Input data START
(** * build.py : a command-line wrapper around [flutter build]

    A shallow embedding of [src/build.py] and the properties of its
    command composition, its exit status and its use of the external tool.

    The script prints, exits through [sys.exit] and starts one child process
    with [subprocess.run(cmd, check=True)].  These effects are modelled in
    an exception monad over a state monad: the state is the ordered trace of
    what the process did (text printed, calls of [subprocess.run]); an
    exception leaves the trace as it was when the exception was raised, as
    in Python. *)

From Stdlib Require Import String List ZArith Bool Lia.
From ExtLib Require Import Structures.Monad Structures.MonadState Structures.MonadExc.
From ExtLib Require Import Data.Monads.StateMonad Data.Monads.EitherMonad.
Import ListNotations.
Import MonadNotation.
Local Open Scope monad_scope.
Local Open Scope string_scope.

(** ** The Python runtime the script relies on *)

Module Py.

(** What the process does, in order. *)
Inductive event : Type :=
| Print (text : string)            (* one [print] call: text written to standard output *)
| Spawn (argv : list string).      (* [subprocess.run] called with this argument vector *)

Definition trace := list event.

(** The exceptions that occur in the script: [sys.exit(n)] raises
    [SystemExit(n)]; [subprocess.run(..., check=True)] raises
    [CalledProcessError(returncode, cmd)] for a child that returned a code
    other than zero, and [ValueError] for an argument that no child can be
    given. *)
Inductive exn : Type :=
| SystemExit (code : Z)
| CalledProcessError (returncode : Z) (cmd : list string)
| ValueError.

Definition M : Type -> Type := eitherT exn (state trace).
Input data END
- Exercise goal:
Search the entries for the string "From" and return each line where it turns up.

- Completed task:
From Stdlib Require Import String List ZArith Bool Lia.
From ExtLib Require Import Structures.Monad Structures.MonadState Structures.MonadExc.
From ExtLib Require Import Data.Monads.StateMonad Data.Monads.EitherMonad.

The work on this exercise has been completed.